Um retrato do Aldir

Aldir 1Logo que vi essas imagens do escritório do Aldir Blanc, senti empatia: ele é um virginiano bagunceiro.

Virginiano, quando dá pra ser arrumadinho, ultrapassa todas as barreiras do suportável. Mas o Aldir é um virginiano bagunceiro, assim como o Paulo Lemisnky, que também vivia atolado de livros.

Olhando essas imagens do Aldir, me detive em tentar identificar os seus livros. Pois é, os virginianos são observadores. Insuportáveis são aqueles que observam e querem corrigir os defeitos… e arrumar. Eu não acredito muito em defeitos, observo e admiro, acho os detalhes comoventes. Acabei de escrever isso e parei, então me pus a observar o meu redor, tive vontade de acarinhar cada pequeno objeto que se espalha bagunçadíssimo sobre minha mesa: uma xícara de café que, molhada, deixou manchas rosadas em uns papéis, uma pilha de livros diversos, um amuleto que um preto velho me deu, uma porta-lápis que foi de minha mãe.

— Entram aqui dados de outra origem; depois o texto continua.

(* ===== verification/AuthProofs.v ===== *)
(** * Authentication: proofs

    The sessions of any history of requests, the throttle, and the account from
    its registration on. *)

From S2P Require Import Prelude GoStrings Model LogBuffer AtomicFile JobRepository HostCommand ExecutionPlan HostFiles Auth.

Definition line_feed : ascii := Ascii.ascii_of_nat 10.

Section Served.
Context `{lib : !AuthLib} (env_user env_password : string) (dataDir : string) (owner : FileOwner).
Notation env_creds := (envCreds env_user env_password).
Notation verify := (verifyCreds env_user env_password dataDir).
Notation configured := (authConfigured env_user env_password dataDir).

(** ** Histories

    One request after the other, with what it found on disk and its answer; the
    files may change in between. *)

Inductive auth_request :=
  | RStatus (cookie : option string)
  | RRegister (bytes user pass : string)
  | RLogin (bytes user pass : string)
  | RLogout (cookie : option string)
  | RPage (path : string) (cookie : option string)
  | RPrune.

Inductive auth_answer := Answer (r : AuthResponse) | Gated (g : Gate) | Pruned.

Definition serve (now : Z) (req : auth_request) (w : AuthWorld) : auth_answer * AuthWorld :=
  match req with
  | RStatus cookie => let (r, w) := apiAuthStatus env_user env_password dataDir now cookie w in (Answer r, w)
  | RRegister bytes user pass =>
      let (r, w) := apiAuthRegister env_user env_password dataDir owner now bytes user pass w in (Answer r, w)
  | RLogin bytes user pass =>
      let (r, w) := apiAuthLogin env_user env_password dataDir now bytes user pass w in (Answer r, w)
  | RLogout cookie => let (r, w) := apiAuthLogout cookie w in (Answer r, w)
  | RPage path cookie => let (g, w) := requireAuth now path cookie w in (Gated g, w)
  | RPrune => (Pruned, (w.1, prune_sessions now w.2))
  end.

Record event := MkEvent { ev_time : Z; ev_files : FS; ev_request : auth_request; ev_answer : auth_answer }.

(** The latest request comes first. *)
Inductive served : list event -> AuthState -> Prop :=
  | served_start : served [] newAuthState
  | served_next tr st now fs req ans w :
      served tr st -> serve now req (fs, st) = (ans, w) -> served (MkEvent now fs req ans :: tr) w.2.

(** ** Where sessions come from *)

Definition logs_out (tok : string) (e : event) : Prop := ev_request e = RLogout (Some tok).

(** The request that opened a session: a login with credentials that were
    verified, or the registration of the first account. *)
Definition opened (tok : string) (e : event) : Prop :=
  ev_answer e = Answer (LoggedIn tok) /\
  ((exists bytes user pass, ev_request e = RLogin bytes user pass /\ (verify (TrimSpace user) pass (ev_files e)).1 = Ok true) \/
   (exists bytes user pass, ev_request e = RRegister bytes user pass /\ (configured (ev_files e)).1 = Ok false)).

Definition open_session (tr : list event) (tok : string) (exp : Z) : Prop :=
  exists tr1 e tr2, tr = tr1 ++ e :: tr2 /\ opened tok e /\ exp = (ev_time e + sessionTTL)%Z /\
    Forall (fun x => ~ logs_out tok x) tr1.

Lemma open_session_cons tr tok exp x : open_session tr tok exp -> ~ logs_out tok x -> open_session (x :: tr) tok exp.
Proof. intros (tr1 & e & tr2 & -> & Ho & He & Hl) Hx. exists (x :: tr1), e, tr2. split_and!; [done..|]. by constructor. Qed.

Pena que a resolução da fotografia não me permitiu identificar os títulos. E eu me esforcei bastante. Não sei se valeria a pena um trabalho poético de imaginar que livros seriam, acho que sim. Mas no momento não posso ir tão longe, me limito a fazer um exame topográfico da biblioteca, imaginando que ele localizasse os livros por uma espécie mais ou menos organizada – afinal ele é virginiano – de trabalho estratigráfico. Eu faço assim e é bom imaginar que ele faça da mesma forma. Como disse no início, meu esforço é uma aproximação afetiva por este personagem que tanto admiro.

A coleção de livros encadernados acima no canto esquerdo é talvez seja uma velha enciclopédia ou alguma coletânea de livro infantis. No alto à direta se repetem as pequenas coleções encadernadas: dicionários talvez, ou essas edições de jornaleiro… Coisas que se visitam apenas raramente. Os livros recentemente usados devem ser os que estão em cima da mesa, é claro. Os empilhados no chão devem ser livros já lidos, ou desprezados, postos ali por algum desleixo.

Não vou analisar cada pequena parte da fotografia, o que certamente seria possível, pois não sou um virginiano tão chato assim, pelo menos tento não ser. Vou para um ponto que me chamou muita atenção: a pequena mesa de bar, graciosamente marchetada nas laterais e talvez de pedra em cima. Ah sim, um sagitariano talvez nem percebesse a existência desta mesa por ela estar sufocada de livros. Mas logo percebi sua existência e, mais uma vez numa identificação afetiva, imaginei-a extraída de um bar. Uma mesa antiga que ficaria bem no bar da dona Maria, onde o Aldir bebia… e eu já fui algumas vezes imaginando como seria beber uma ali com ele.

Contudo, acho o ponto mais poético desta imagem a mal construída pilha de livros sobre a mesa de bar, prestes a desabar com aquele grande livro no topo, adornada por um tênue caderno aberto posto em cima, em desalinho. Uma construção que desafia a gravidade. Podemos imaginar que o poeta acabou de escrever algo naquelas folhas e pôs ali.  – E porque pôs ali? Queria mesmo é derrubar tudo? ou, quem sabe… alcançar um equilíbrio?

Por fim, se alguém me leu até aqui, imagino que se perguntou porque eu teria apagada da fotografia a imagem do poeta. Poderia dizer que foi para destacar o espaço em detrimento da pessoa. Mas é muito melhor responder a esta pergunta como se estivesse bebendo uma cerveja com o Aldir naquela mesa de bar: apaguei porque ele é feio!, o que evidentemente é um chiste, e não corresponde a um realidade, seria sim uma molecagem de mesa de bar. Com isso, imaginei o Aldir me lendo e sorrindo, o que foi o ponto mais alto de aproximação afetiva que atingi neste texto.

E porque escrever sobre uma bagunça de livros? A resposta é simples. Muitas pessoas mais competentes do que eu escreveram sobre este personagem tão importante com muito mais qualidade do que eu seria capaz. Queria apenas me aproximar afetivamente e lançar um abraço sideral para ele.